## [Input]
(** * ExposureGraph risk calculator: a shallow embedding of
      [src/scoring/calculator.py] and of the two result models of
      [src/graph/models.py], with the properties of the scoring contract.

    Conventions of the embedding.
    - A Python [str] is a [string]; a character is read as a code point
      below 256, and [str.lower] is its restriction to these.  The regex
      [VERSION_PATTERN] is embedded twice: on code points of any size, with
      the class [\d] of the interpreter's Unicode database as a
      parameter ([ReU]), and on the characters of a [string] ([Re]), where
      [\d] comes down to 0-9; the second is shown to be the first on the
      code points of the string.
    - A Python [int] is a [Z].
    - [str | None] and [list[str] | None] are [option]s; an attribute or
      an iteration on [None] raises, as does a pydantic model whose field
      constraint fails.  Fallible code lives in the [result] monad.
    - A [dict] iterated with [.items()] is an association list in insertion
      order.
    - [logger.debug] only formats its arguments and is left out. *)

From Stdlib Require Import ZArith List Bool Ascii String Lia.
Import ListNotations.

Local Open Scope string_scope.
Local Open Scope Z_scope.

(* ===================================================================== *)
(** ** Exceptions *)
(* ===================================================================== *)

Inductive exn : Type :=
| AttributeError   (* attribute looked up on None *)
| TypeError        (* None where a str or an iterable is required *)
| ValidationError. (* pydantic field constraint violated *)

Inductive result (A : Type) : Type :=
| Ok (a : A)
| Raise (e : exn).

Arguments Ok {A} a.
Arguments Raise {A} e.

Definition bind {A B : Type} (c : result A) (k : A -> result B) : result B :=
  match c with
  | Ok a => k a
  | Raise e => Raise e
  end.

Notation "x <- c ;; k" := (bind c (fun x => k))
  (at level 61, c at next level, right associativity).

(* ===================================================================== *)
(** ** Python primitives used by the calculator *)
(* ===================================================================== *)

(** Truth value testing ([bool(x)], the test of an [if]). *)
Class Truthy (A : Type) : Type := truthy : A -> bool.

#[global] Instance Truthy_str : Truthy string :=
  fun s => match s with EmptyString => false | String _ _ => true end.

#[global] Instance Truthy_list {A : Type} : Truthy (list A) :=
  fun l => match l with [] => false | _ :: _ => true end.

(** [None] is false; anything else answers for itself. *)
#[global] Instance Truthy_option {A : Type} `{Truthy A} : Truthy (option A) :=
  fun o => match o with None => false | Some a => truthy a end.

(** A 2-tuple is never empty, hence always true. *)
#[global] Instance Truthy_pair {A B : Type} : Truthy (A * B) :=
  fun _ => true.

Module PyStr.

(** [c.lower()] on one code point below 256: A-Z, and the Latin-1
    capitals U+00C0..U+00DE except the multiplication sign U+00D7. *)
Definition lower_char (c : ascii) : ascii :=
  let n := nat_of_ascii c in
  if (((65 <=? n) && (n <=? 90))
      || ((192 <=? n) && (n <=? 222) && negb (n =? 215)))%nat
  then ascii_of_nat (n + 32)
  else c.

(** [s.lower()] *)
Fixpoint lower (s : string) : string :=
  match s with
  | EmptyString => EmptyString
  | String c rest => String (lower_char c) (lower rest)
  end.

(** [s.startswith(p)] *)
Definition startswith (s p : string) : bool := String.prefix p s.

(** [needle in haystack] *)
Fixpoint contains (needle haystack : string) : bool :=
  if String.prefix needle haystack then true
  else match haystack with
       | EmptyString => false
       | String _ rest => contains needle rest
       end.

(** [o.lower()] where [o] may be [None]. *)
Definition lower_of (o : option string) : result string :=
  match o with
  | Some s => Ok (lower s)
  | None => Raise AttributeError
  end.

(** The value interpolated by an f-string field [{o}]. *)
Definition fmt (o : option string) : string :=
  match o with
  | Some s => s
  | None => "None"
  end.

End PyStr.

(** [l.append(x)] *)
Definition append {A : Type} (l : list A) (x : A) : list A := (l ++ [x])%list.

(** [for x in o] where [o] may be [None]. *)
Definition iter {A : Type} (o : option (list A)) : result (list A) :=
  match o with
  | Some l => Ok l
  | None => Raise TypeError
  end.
==
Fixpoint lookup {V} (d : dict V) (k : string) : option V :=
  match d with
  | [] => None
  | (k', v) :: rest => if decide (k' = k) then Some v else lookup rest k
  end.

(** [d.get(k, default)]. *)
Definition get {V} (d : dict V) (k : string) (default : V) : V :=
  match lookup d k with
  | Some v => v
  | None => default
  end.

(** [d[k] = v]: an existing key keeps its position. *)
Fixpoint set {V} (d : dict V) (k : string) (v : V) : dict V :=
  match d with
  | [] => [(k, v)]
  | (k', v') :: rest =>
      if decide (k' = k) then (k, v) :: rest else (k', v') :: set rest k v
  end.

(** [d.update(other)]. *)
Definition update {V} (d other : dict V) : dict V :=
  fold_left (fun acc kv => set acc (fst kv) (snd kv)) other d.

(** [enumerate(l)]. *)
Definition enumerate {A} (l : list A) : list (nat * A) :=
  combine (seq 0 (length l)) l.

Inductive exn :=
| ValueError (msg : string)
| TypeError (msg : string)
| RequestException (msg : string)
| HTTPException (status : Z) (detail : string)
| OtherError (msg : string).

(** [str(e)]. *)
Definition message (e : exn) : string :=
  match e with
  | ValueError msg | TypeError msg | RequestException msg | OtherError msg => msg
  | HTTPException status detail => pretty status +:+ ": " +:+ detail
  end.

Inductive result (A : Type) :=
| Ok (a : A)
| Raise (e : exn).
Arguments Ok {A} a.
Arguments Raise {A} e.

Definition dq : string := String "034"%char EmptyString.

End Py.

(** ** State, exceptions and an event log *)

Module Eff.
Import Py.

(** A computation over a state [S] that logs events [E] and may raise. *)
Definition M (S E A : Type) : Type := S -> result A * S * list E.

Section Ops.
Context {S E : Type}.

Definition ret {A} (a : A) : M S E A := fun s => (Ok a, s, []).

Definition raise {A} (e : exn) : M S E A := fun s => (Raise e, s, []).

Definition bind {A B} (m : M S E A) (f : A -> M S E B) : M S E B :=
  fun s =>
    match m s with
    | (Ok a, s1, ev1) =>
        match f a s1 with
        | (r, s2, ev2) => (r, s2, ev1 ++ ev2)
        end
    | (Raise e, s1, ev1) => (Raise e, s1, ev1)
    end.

## [Try it]
Using the listing above, show each line with the word "ValueError" in it.

## [Reply to the task]
| ValueError (msg : string)
  | ValueError msg | TypeError msg | RequestException msg | OtherError msg => msg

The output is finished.